Я не сразу понял, о чем он говорил. Потом до меня дошел страшный смысл его слов. Рыбаки связывали арест Прохора и Симохина с моим приездом сюда, считали меня специально подосланным человеком. И это уже все…
— Или обидел тебя кто здесь, сынок? Ну, живи себе… Дай тебе бог счастья, сынок, живи… Поминать лихом не будем…
Я услышал, что газик уже трясся рядом, дверца была распахнута, и на моем плече лежала рука Бугровского, который сидел в машине.
— Лезьте! — крикнул он мне, наклоняясь.
Я увидел лежавший на железном полу свой раздутый рюкзак.
— Рыбца отдать надо, — сказал я ему.
— Ну высыпайте, — протянул он мне рюкзак. — Ну, на траву прямо.
— Да напрасно сорить будете, — засмеялся милиционер. — Оставьте себе. Не обедняют. У них-то этого добра хватает. А тут собаки сожрут.
Я доставал рыбцов и складывал на траву, в одно место. Бугровский вышел из машины и стоял рядом, ожидая. Потом нагнулся, взял несколько рыб и протянул шоферу. Снова нагнулся, поднял еще три штуки и дал милиционеру.
— Пожуй, Васильев, а то еще помрешь у меня с голоду. Всё? — спросил он меня.
Я откинул кресло, нагнулся и полез внутрь машины.
— Здравствуйте, — с приготовленным уважением сказал мне, повернув маленькую стриженую голову, шофер. — Очень за вас Борис Иванович беспокоился.
Бугровский устроился рядом с ним, вздохнул, привычно, решительно хлопнул дверцей и скомандовал:
— Поехали. Жми. А думали, засветло обернемся.

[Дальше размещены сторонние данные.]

(** ** The systemd service collector, in its two variants

    What both variants share: the unit status [dbus.UnitStatus] (the fields
    the collector reads), the value of a D-Bus property, which is a string
    or something else, and the four descriptors of
    [systemdServicesCollector]. The connection [conn] gives, for a unit
    name, the result of [GetUnitTypePropertyContext(ctx, name, "Service",
    "Type")]: the property value, or [None] for an error. *)

Record UnitStatus : Type := mkUnitStatus {
  Name : string;
  LoadState : string;
  ActiveState : string;
  SubState : string
}.

Inductive Variant : Type :=
  | VString (v : string)
  | VOther.

Inductive systemdDesc : Type :=
  | serviceInfo | serviceState | serviceSubState | serviceLoadState.

Global Instance systemdDesc_eq_dec : EqDecision systemdDesc.
Proof. solve_decision. Defined.

(** A call returns, or panics with the sink as it was then. *)
Inductive outcome (A : Type) : Type :=
  | Returned (a : A)
  | Panicked (s : Sink systemdDesc).
Arguments Returned {A} _.
Arguments Panicked {A} _.

(** [src/collector/systemdservices_linux.go]: an unknown state is 0. *)
Module SystemdServices.

Definition parseSystemdState (state : string) : float64 :=
  let s := ToLower state in
  if String.eqb s "active" then float_of_Z 1
  else if String.eqb s "reloading" then float_of_Z 2
  else if String.eqb s "inactive" then float_of_Z 3
  else if String.eqb s "failed" then float_of_Z 4
  else if String.eqb s "activating" then float_of_Z 5
  else if String.eqb s "deactivating" then float_of_Z 6
  else float_of_Z 0.
(** * The claims *)

(** C1, as the code has it: when [value] is true, an execution calls the
    paragraph command once for every selected block that passes the schema
    check and has the name [modelElement], each time on a selection made of
    the one range [Range.createIn( block )], which selects that block alone.
    Where the paragraph command is enabled and the schema allows a paragraph
    in the place of the block, the block ends as a ['paragraph']; where the
    paragraph command is disabled the block stays as it is. The eligible
    blocks of another name are left as they are. *)
Theorem C1_remove_reverts_target_blocks (this : HeadingCommand)
    (options : Options) (ed : Editor) :
  value this = true ->
  let T := modelElement this in
  let doc := document ed in
  let ed' := snd (_doExecute this options ed) in
  let doc' := document ed' in
  executed ed'
  = executed ed ++
    map (fun i => ("paragraph",
                   mkOptions (Some (addRange new_Selection (createIn doc i)))
                             (Some (batch_used options ed))))
        (filter (fun i => is_ doc i T = true) (eligibleBlocks this doc)) /\
  (forall i e,
     i ∈ eligibleBlocks this doc -> blocks doc !! i = Some e -> name e = T ->
     getSelectedBlocks doc (addRange new_Selection (createIn doc i)) = [i] /\
     (paragraphEnabled ed = true ->
      schema doc "paragraph" (createBefore i) = true ->
      blocks doc' !! i = Some (set_name "paragraph" e)) /\
     (paragraphEnabled ed = false -> blocks doc' !! i = Some e)) /\
  (forall i e,
     i ∈ eligibleBlocks this doc -> blocks doc !! i = Some e -> name e <> T ->
     blocks doc' !! i = Some e).
Proof.
  intros Hv T doc ed' doc'.
  destruct (_doExecute_effects this options ed) as (Hb & _ & Hx & _).
  fold T doc ed' doc' in Hb, Hx. rewrite Hv in Hb, Hx.
  split; [|split].
  - by rewrite Hx, calls_of_remove.
  - intros i e Hi He Hn. split.
    + apply getSelectedBlocks_createIn, lookup_lt_is_Some. eauto.
    + rewrite Hb, decide_True, He by done. simpl. unfold new_element.
      apply String.eqb_eq in Hn. rewrite Hn.
      split; [intros -> _|intros ->]; reflexivity.
  - intros i e Hi He Hn. rewrite Hb, decide_True, He by done. simpl.
    unfold new_element. apply String.eqb_neq in Hn. by rewrite Hn.
Qed.

(** C1 as stated fails: with heading1, heading2 and a paragraph selected and
    [value] true for heading1 (the first block is a heading1), the heading2
    and the paragraph are eligible, yet the execution leaves the heading2 a
    heading2: not every eligible block ends as a paragraph. It fails as well
    where the schema allows no paragraph: the paragraph command is disabled
    and the selected heading1 stays a heading1. *)
Lemma C1_counterexample :
  (value (changesDone heading1_on ed_all) = true /\
   ~ (forall i,
        i ∈ eligibleBlocks heading1_on (document ed_all) ->
        nameOf (document (snd (_doExecute heading1_on no_options ed_all))) i
        = "paragraph")) /\
  (value (changesDone heading1_on ed_no_paragraph) = true /\
   ~ (forall i,
        i ∈ eligibleBlocks heading1_on (document ed_no_paragraph) ->
        nameOf (document (snd (_doExecute heading1_on no_options ed_no_paragraph))) i
        = "paragraph")).
Proof.
  split; (split; [reflexivity|]); intros H.
  - assert (H1 : 1 ∈ eligibleBlocks heading1_on (document ed_all)) by in_selection.
    specialize (H 1 H1). vm_compute in H. discriminate.
  - assert (H0 : 0 ∈ eligibleBlocks heading1_on (document ed_no_paragraph))
      by in_selection.
    specialize (H 0 H0). vm_compute in H. discriminate.
Qed.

Я сидел на скамейке за его спиной, напротив меня — милиционер. Машина разворачивалась. Теперь отсветы костра были видны только в зеркальце. Фары обшарили камыш, выхватили какую-то изгородь, угол дома, окно с розово блестевшим стеклом, стену холодильника и, нащупав дорогу, метнулись вдаль. Шофер перевел скорость, и не стало ничего, кроме бежавшей серой грунтовой полосы.
Я еще пытался вглядываться в стекло и что-то увидеть. Ордынка исчезла, словно проглоченная.
Мы ехали жестко, на бешеной скорости и прямо в непроглядную черноту, поднимая каких-то спавших у дороги птиц. И ехали мрачно. Действительно на похороны.
Очень странную, тревожную и неожиданную вещь сказала Кама о Степанове, будто все это по его наговору. Не хотелось бы, чтобы ее слова даже отчасти, даже в чем-то были правдой. Наверняка она выпалила это от беспомощности и отчаяния. Выкрикнула от боли, не сознавая что. Не мог Степанов быть слабым, запутавшимся человеком. Он же проверен войной… Но, пожалуй, я ничего ровным счетом не понял на этой Ордынке, так все это мгновенно случилось. Даже Кириллов и Румба остались загадкой. А уж Кама, Прохор, Симохин — тут и говорить нечего… Симохин — убийца? Невозможно представить себе. Несколько часов назад я сидел с ним за столом, слушая его почти детскую душу.
И Прохор убийца? Кама соучастница?.. Как во все это поверить? И я тоже оказался уже в чем-то замешанным… Я вспоминал все, что случилось со мной в Ордынке, и старался намыть в себе хоть крупицу юмора. Не получалось…
— А вам переночевать в Темрюке негде? — повернулся ко мне Бугровский, когда мы потряслись уже с полчаса. — Знакомых нет?